I ask whether anyone can say that someone who suggests such a thing is
seriously trying to take political power? I think that the anger with which
Comrade Fendrich emphasized the obviousness of this tendency was
erroneously addressed to me; it is basically aimed at Heine. It was only an
expression of the sharp contradiction that Heine created between his position
and that of our Party's proletarian convictions when he dared
to speak of a politics of concessions toward the capitalist state.
Then take the statement of Konrad
Schmidt, that the anarchy of capitalist rule can be overcome through
trade-union struggles, or some such. If anything in our program gives credence to the necessity
for the seizing of political power, it is the conviction that no medicinal
herbs can grow in the dirt of capitalist society which can help cure
capitalist anarchy. Anarchy - the terrible sufferings of the working
class, the insecurity of people's existence, exploitation, the distance between
rich and poor - increases every day. Can anyone say that someone who wants to
solve these problems through capitalist means sees the necessity for the
seizure of political power by the working-class? Even here, Fendrich's
and Vollmar's anger is not directed at me, but at Konrad Schmidt.

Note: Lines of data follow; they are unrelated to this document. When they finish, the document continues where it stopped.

Lemma wp_in_fork h c s :
  inside ip ∅ h c s -> nextpid s < 2147483647 ->
  wp P fork s (fun _ s' => inside ip ∅ h c s').
Proof.
  intros Hi Hnp. destruct (inside_cur _ _ _ _ _ Hi) as (pc & Hc & Hr & Hok).
  pose proof (in_kt _ _ _ _ _ Hi) as [Ht _]. pose proof Ht as [Hf _].
  pose proof (fam_np _ _ _ Hf) as Hnp1.
  eapply wp_fork; [apply Hi|by eapply inside_running|done|done|..].
  - intros _ m Hm Hfr. by eapply inside_mc.
  - intros n p _ Hn Hu m e [[[[ks pd] l] d]|] Hm Hfr He; [|intros q Hs]; (eapply inside_slot; [done..|]).
    + pose proof (fam_slot _ _ _ Hf n p Hn) as Hsl. destruct (fork_env_some _ _ _ _ _ _ _ _ He) as (Hks & Hpd & ? & ? & Hl & _).
      pose proof (child_ok c (nextpid s) pc p ks pd l d Hnp1 Hsl Hks Hpd (dups_length _ _ _ _ _ _ Hl)).
      by apply (tinv_fork _ _ _ _ _ _ n p c pc (fun _ => child c (nextpid s) pc p ks pd l d)).
    + assert (slot_ok (nextpid s + 1) p) as Hsl.
      { eapply slot_ok_np; [|by eapply (fam_slot _ _ _ Hf)]. lia. }
      destruct (still_unused_ok _ _ _ Hsl Hu Hs).
      eapply tinv_upd; [|done..]. eapply tinv_np; [done|lia].
Qed.

End fork_spec.
(* ===== verification/SemThms.v ===== *)
(** * Semaphores: sem_init, sem_wait and sem_signal of proc.c

    The count of a semaphore from [sem_init] on, over any sequence of operations by
    any processes: no unit is lost or made up, and no more waits complete than units
    exist. *)

From stdpp Require Import base numbers gmap list strings.
From S2P Require Import Prelude CString Spinlock ProcState Proc ProcRules KInv ProcSpec KSpec.
Open Scope Z_scope.

Section sem.
Context {E : Type} `{EV : KEnv E}.
Implicit Types (s : kstate E) (m : mach).

(** ** What each operation does to the semaphore table *)

Lemma acq_sems l s : wp any_failure (acq_k l) s (fun _ s' => sems s' = sems s).
Proof. apply wp_zoom, wp_any. done. Qed.

Lemma rel_sems l s : wp any_failure (rel_k l) s (fun _ s' => sems s' = sems s).
Proof. apply wp_zoom, wp_any. done. Qed.

Lemma curproc_sems s : wp any_failure curproc s (fun _ s' => sems s' = sems s).
Proof. wp_next. apply wp_zoom, wp_any. intros [i|] m; done. Qed.

Lemma sched_sems k s : wp any_failure (sched_enter k) s (fun _ s' => sems s' = sems s).
Proof.
  unfold sched_enter. wp_next. eapply wp_mono; [apply curproc_sems|]. intros i s1 H1.
  wp_next. apply wp_zoom, wp_any. intros [|] m; simpl; [|done].
  wp_next. apply wp_zoom, wp_any. intros n m2. destruct (negb _); [done|].
  wp_next. apply wp_gets. case_decide; [done|].
  wp_next. apply wp_zoom, wp_any. intros e m3. destruct (if_on e); [done|].
  wp_next. apply wp_zoom, wp_any. intros n2 m4. done.
Qed.

Lemma sleep_sems c lk a s : wp any_failure (sleep_enter c lk a) s (fun _ s' => sems s' = sems s).
Proof.
  unfold sleep_enter. wp_next. apply wp_zoom, wp_any. intros [i|] m; [|done].
  wp_next. apply (wp_mono _ _ _ (fun _ s' => sems s' = sems s)).
  { apply wp_when; intros _; [|done]. wp_next. apply wp_zoom, wp_any. intros [] m1.
    apply wp_zoom, wp_any. done. }
  intros [] s1 H1. do 3 (wp_next; apply wp_upd).
  eapply wp_mono; [apply sched_sems|]. intros [] s2 ->. exact H1.
Qed.

(** A wait that completes takes one unit, and only if there is one; a wait
    that sleeps takes none. *)
Lemma sem_wait_loop_sems id s :
  wp any_failure (sem_wait_loop id) s (fun f s' =>
    match f with
    | Back r => r = 0 /\ 0 < svalue (the_sem s (Z.to_nat id)) /\
        sems s' = alter sem_down (Z.to_nat id) (sems s)
    | Gone => svalue (the_sem s (Z.to_nat id)) <= 0 /\ sems s' = sems s
    end).
Proof.
  unfold sem_wait_loop. wp_next. apply wp_gets.
  destruct (Z.leb_spec (svalue (the_sem s (Z.to_nat id))) 0) as [Hle|Hgt].
  - wp_next. eapply wp_mono; [apply sleep_sems|]. intros [] s' Hs'. by apply wp_ret.
  - wp_next. apply wp_modify. wp_next. eapply wp_mono; [apply rel_sems|].
    intros [] s' Hs'. apply wp_ret. by split_and!.
Qed.

Lemma sem_signal_sems id s :
  wp any_failure (sem_signal id) s (fun r s' =>
    if decide (r = 0) then bad_sem (sems s) id = false /\ sems s' = alter sem_up (Z.to_nat id) (sems s) else sems s' = sems s).
Proof.
  unfold sem_signal. wp_next. apply wp_gets. change ((id <? 0) || _ || _) with (bad_sem (sems s) id).
  destruct (bad_sem (sems s) id) eqn:Eb; [done|].
  wp_next. eapply wp_mono; [apply acq_sems|]. intros [] s1 H1. wp_next. apply wp_modify.
  wp_next. unfold wakeup. wp_next. eapply wp_mono; [apply acq_sems|]. intros [] s2 H2.
  wp_next. apply wp_modify. eapply wp_mono; [apply rel_sems|]. intros [] s3 H3.
  wp_next. eapply wp_mono; [apply rel_sems|]. intros [] s4 H4. apply wp_ret.
  rewrite decide_True by done. split; [done|]. rewrite H4, H3. simpl. rewrite H2. simpl. by rewrite H1.
Qed.

Lemma sem_wait_sems id s :
  wp any_failure (sem_wait id) s (fun f s' =>
    match f with
    | Back r => if decide (r = 0) then bad_sem (sems s) id = false /\ 0 < svalue (the_sem s (Z.to_nat id)) /\
        sems s' = alter sem_down (Z.to_nat id) (sems s) else sems s' = sems s
    | Gone => sems s' = sems s
    end).
Proof.
  unfold sem_wait. wp_next. apply wp_gets. change ((id <? 0) || _ || _) with (bad_sem (sems s) id).
  destruct (bad_sem (sems s) id) eqn:Eb; [by apply wp_ret|]. wp_next. eapply wp_mono; [apply acq_sems|]. intros [] s1 H1.
  eapply wp_mono; [apply sem_wait_loop_sems|]. intros [r|] s2; unfold the_sem; rewrite H1; [|by intros [_ ->]].
  intros (-> & H2 & ->). by rewrite decide_True.
Qed.

Lemma sem_init_sems v s :
  wp any_failure (sem_init v) s (fun r s' =>
    match list_find (fun x => allocated x = 0) (sems s) with
    | Some (i, x) => r = Z.of_nat i /\ sems s' = <[i := mkSem v 1]> (sems s)
    | None => r = -1 /\ sems s' = sems s
    end).
Proof.
  unfold sem_init. wp_next. eapply wp_mono; [apply acq_sems|]. intros [] s1 H1. wp_next. apply wp_gets. rewrite H1.
  destruct (list_find _ (sems s)) as [[i x]|] eqn:El.
  - apply list_find_Some in El as (Hi & _). do 2 (wp_next; apply wp_modify). wp_next. eapply wp_mono; [apply rel_sems|].
    intros [] s2 H2. apply wp_ret. split; [done|]. rewrite H2. simpl. rewrite H1, list_alter_alter_eq.
    by rewrite (alter_insert_at _ _ _ _ Hi).
  - wp_next. eapply wp_mono; [apply rel_sems|]. intros [] s2 H2. apply wp_ret. split; [done|]. congruence.
Qed.

(** ** Sequences of operations *)

(** A call on semaphores by some process with its result, a wait that goes on after it
    was woken, or anything else the kernel does, which leaves the semaphores alone. *)
Inductive sem_event :=
  | SInit (v : Z) (r : Z)
  | SWait (id : Z) (f : flow Z)
  | SResume (id : Z) (f : flow Z)
  | SSignal (id : Z) (r : Z)
  | SOther.

Definition sem_step (ev : sem_event) s s' : Prop :=
  match ev with
  | SInit v r => sem_init v s = Ok r s'
  | SWait id f => sem_wait id s = Ok f s'
  | SResume id f => bad_sem (sems s) id = false /\ sem_wait_loop id s = Ok f s'
  | SSignal id r => sem_signal id s = Ok r s'
  | SOther => sems s' = sems s
  end.

Inductive sem_trace : list sem_event -> kstate E -> kstate E -> Prop :=
  | sem_trace_nil s : sem_trace [] s s
  | sem_trace_cons ev l s s1 s2 : sem_step ev s s1 -> sem_trace l s1 s2 ->
      sem_trace (ev :: l) s s2.

(** Completed waits on, and successful signals of, semaphore [i]. *)
Definition is_wait (i : nat) (ev : sem_event) : Z :=
  match ev with
  | SWait id (Back r) | SResume id (Back r) => if decide (r = 0 /\ Z.to_nat id = i) then 1 else 0
  | _ => 0
  end.

Definition is_signal (i : nat) (ev : sem_event) : Z :=
  match ev with
  | SSignal id r => if decide (r = 0 /\ Z.to_nat id = i) then 1 else 0
  | _ => 0
  end.

(** The value that the [sem_init] that returned [i] was given. *)
Fixpoint made_with (i : nat) (l : list sem_event) : option Z :=
  match l with
  | [] => None
  | SInit v r :: l => if decide (r = Z.of_nat i) then Some v else made_with i l
  | _ :: l => made_with i l
  end.

Fixpoint total (f : sem_event -> Z) (l : list sem_event) : Z :=
  match l with [] => 0 | ev :: l => f ev + total f l end.

Lemma total_nonneg f l : (forall ev, 0 <= f ev) -> 0 <= total f l.
Proof. intros Hf. induction l as [|ev l IH]; simpl; [lia|]. specialize (Hf ev). lia. Qed.

Lemma is_signal_range i ev : 0 <= is_signal i ev <= 1.
Proof. destruct ev; simpl; try lia. case_decide; lia. Qed.

Lemma is_wait_range i ev : 0 <= is_wait i ev <= 1.
Proof. destruct ev as [?|id [r|]|id [r|]| |]; simpl; try lia; case_decide; lia. Qed.

(** What a step does to semaphore [i]. *)
Definition sem_moved (i : nat) (ev : sem_event) (x x' : semaphore) : Prop :=
  match ev with
  | SInit v r => if decide (r = Z.of_nat i) then allocated x = 0 /\ x' = mkSem v 1 else x' = x
  | _ => (is_wait i ev = 0 /\ is_signal i ev = 0 /\ x' = x) \/
      allocated x ≠ 0 /\ ((is_wait i ev = 1 /\ is_signal i ev = 0 /\ 0 < svalue x /\ x' = sem_down x) \/
                          (is_wait i ev = 0 /\ is_signal i ev = 1 /\ x' = sem_up x))
  end.

Lemma bad_sem_false ss id i x : bad_sem ss id = false -> Z.to_nat id = i -> ss !! i = Some x -> allocated x ≠ 0.
Proof. unfold bad_sem. intros H <- Hx. rewrite Hx in H. simpl in H. apply orb_false_iff in H as [_ H]. lia. Qed.

(** A wait took a unit of semaphore [id]. *)
Lemma sem_taken i id s s' x :
  bad_sem (sems s) id = false -> 0 < svalue (the_sem s (Z.to_nat id)) -> sems s' = alter sem_down (Z.to_nat id) (sems s) ->
  sems s !! i = Some x -> exists x', sems s' !! i = Some x' /\
    if decide (Z.to_nat id = i) then allocated x ≠ 0 /\ 0 < svalue x /\ x' = sem_down x else x' = x.
Proof.
  intros Hb Hp Es Hx. rewrite Es. case_decide as Hd.
  - pose proof (bad_sem_false _ _ _ _ Hb Hd Hx). subst i. unfold the_sem in Hp. rewrite Hx in Hp. exists (sem_down x).
    split; [by apply lookup_alter_at|done].
  - exists x. by rewrite list_lookup_alter_ne.
Qed.

Lemma sem_step_moved i ev s s' x : sem_step ev s s' -> sems s !! i = Some x ->
  exists x', sems s' !! i = Some x' /\ sem_moved i ev x x'.
Proof.
  intros Hs Hx. destruct ev as [v r|id f|id f|id r|]; simpl in Hs |- *.
  - pose proof (wp_elim _ _ _ _ _ _ (sem_init_sems v s) Hs) as H. simpl in H.
    destruct (list_find _ (sems s)) as [[k y]|] eqn:El; destruct H as [-> ->].
    + apply list_find_Some in El as (Hk & Ha & _). destruct (decide (Z.of_nat k = Z.of_nat i)) as [Ek%Nat2Z.inj|Ek].
      * subst k. exists (mkSem v 1). split; [apply list_lookup_insert_eq; by eapply lookup_lt_Some|]. split; [congruence|done].
      * exists x. rewrite list_lookup_insert_ne by congruence. done.
    + exists x. split; [done|]. rewrite decide_False by lia. done.
  - pose proof (wp_elim _ _ _ _ _ _ (sem_wait_sems id s) Hs) as H. destruct f as [r|]; simpl in H; [|rewrite H; eauto 10].
    destruct (decide (r = 0)) as [->|Hr]; [|exists x; rewrite H; rewrite decide_False by tauto; eauto 10].
    destruct H as (Hb & Hp & Es). destruct (sem_taken i id s s' x Hb Hp Es Hx) as (x' & Hx' & H). exists x'. split; [done|].
    destruct (decide (Z.to_nat id = i)) as [Hi|Hi]; [rewrite decide_True by done; naive_solver|rewrite decide_False by tauto; auto].
  - destruct Hs as [Hb Hs]. pose proof (wp_elim _ _ _ _ _ _ (sem_wait_loop_sems id s) Hs) as H. destruct f as [r|]; simpl in H.
    2: { destruct H as [_ ->]. eauto 10. }
    destruct H as (-> & Hp & Es). destruct (sem_taken i id s s' x Hb Hp Es Hx) as (x' & Hx' & H). exists x'. split; [done|].
    destruct (decide (Z.to_nat id = i)) as [Hi|Hi]; [rewrite decide_True by done; naive_solver|rewrite decide_False by tauto; auto].
  - pose proof (wp_elim _ _ _ _ _ _ (sem_signal_sems id s) Hs) as H. simpl in H.
    destruct (decide (r = 0)) as [->|Hr]; [|exists x; rewrite H; rewrite decide_False by tauto; eauto 10].
    destruct H as [Hb ->]. destruct (decide (Z.to_nat id = i)) as [Hi|Hi].
    + rewrite decide_True by done. pose proof (bad_sem_false _ _ _ _ Hb Hi Hx). subst i. exists (sem_up x).
      split; [by apply lookup_alter_at|]. right. auto 10.
    + rewrite decide_False by tauto. exists x. rewrite list_lookup_alter_ne by done. auto 10.
  - rewrite Hs. eauto 10.
Qed.

(** A semaphore in use. *)
Lemma sem_trace_live i l s s' x :
  sem_trace l s s' -> sems s !! i = Some x -> allocated x ≠ 0 -> i32 (svalue x) = svalue x ->
  exists x', sems s' !! i = Some x' /\ allocated x' = allocated x /\
    svalue x' = i32 (svalue x + total (is_signal i) l - total (is_wait i) l) /\
    (svalue x + total (is_signal i) l < 2147483648 ->
     Z.min 0 (svalue x) <= svalue x' /\ total (is_wait i) l <= Z.max 0 (svalue x + total (is_signal i) l)).
Proof.
  intros Ht. revert x. induction Ht as [s|ev l s s1 s2 Hs Ht IH]; intros x Hx Ha Hv.
  { exists x. simpl. rewrite Z.sub_0_r, Z.add_0_r. split_and!; [done..|lia]. }
  pose proof (total_nonneg (is_signal i) l (fun ev => proj1 (is_signal_range i ev))) as Hsl.
  pose proof (i32_range (svalue x)) as Hr. rewrite Hv in Hr.
  destruct (sem_step_moved i ev s s1 x Hs Hx) as (x1 & Hx1 & Hm).
  assert (is_wait i ev = 0 /\ is_signal i ev = 0 /\ x1 = x \/
    (is_wait i ev = 1 /\ is_signal i ev = 0 /\ 0 < svalue x /\ x1 = sem_down x) \/ (is_wait i ev = 0 /\ is_signal i ev = 1 /\ x1 = sem_up x)) as Hm'.
  { destruct ev; simpl in Hm |- *; [case_decide; [tauto|auto]|tauto..]. }
  clear Hm. assert (allocated x1 = allocated x /\ i32 (svalue x1) = svalue x1 /\ svalue x1 = i32 (svalue x + is_signal i ev - is_wait i ev)) as (Ha1 & Hv1 & Ev1).
  { destruct Hm' as [(-> & -> & ->)|[(-> & -> & _ & ->)|(-> & -> & ->)]]; unfold sem_down, sem_up; cbn [svalue allocated];
      rewrite ?i32_idem; (split_and!; [done|done|]); [by rewrite Z.add_0_r, Z.sub_0_r|by rewrite Z.add_0_r|by rewrite Z.sub_0_r]. }
  destruct (IH x1 Hx1 ltac:(congruence) Hv1) as (x' & Hx' & Ha' & Ev' & Hb). exists x'. cbn [total]. split_and!; [done|congruence| |].
  - rewrite Ev', Ev1, <- Z.add_sub_assoc, i32_add_l. f_equal. lia.
  - intros Hmax. destruct Hm' as [(Ew & Es & ->)|[(Ew & Es & Hpos & ->)|(Ew & Es & ->)]]; rewrite Ew, Es in *; cbn [svalue sem_down sem_up] in *.
    + destruct Hb; [lia|]. lia.
    + rewrite i32_small in Hb by lia. destruct Hb; [lia|]. lia.
    + rewrite i32_small in Hb by lia. destruct Hb; [lia|]. lia.
Qed.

And then the well-known statement
[by Bernstein] in the Neue Zeit: "The final goal, whatever it may be, is nothing to me: the
movement is everything! " Anyone who says that does not stand for the necessity of
seizing political power. You see that some comrades in the Party do not stand
for the final goals of our movement, and that it is necessary to express that fact
unambiguously. If ever it was necessary, now is the time. The blows of reaction
shower on us like hail. This debate must answer the Kaiser's
latest speech. Like the Roman Cato, we most say sharply and clearly, "In
addition, I am of the opinion that this state must be destroyed." The
conquest of political power remains the final goal and that final goal remains
the soul of the struggle. The working class cannot take the decadent
position of the philosophers: "The final goal is nothing to me, the
movement is everything." No, on the contrary, without relating the movement to the
final goal, the movement as an end in itself is nothing to me, the final goal
is everything. [Applause]
[A]
The "old" trade unions were professional unions which, by the
1890's, had been fully integrated into the system. The "new" unions,
the first of which was led by Tom Mann, John Burns and the Fabian W. A. Morris,
wanted to unite the workers of whole industries. Their efforts led to the
dockers' strike in August 1889, and the formation of the dockers'
union. The "new" unions grew rapidly, and fought a number of
successful struggles. They then formed the Independent Labour Party, which
eventually led to the formation of the Labour Party. As W. Abendroth puts it,
"the new trade unions were the first systematic, independent struggle by
the working class since the demise of Chartism."
[B]
The reference is to the first part of Social Reform or Revolution, which appeared in the Leipziger
Volkzeitung from September 21 to 28, 1898.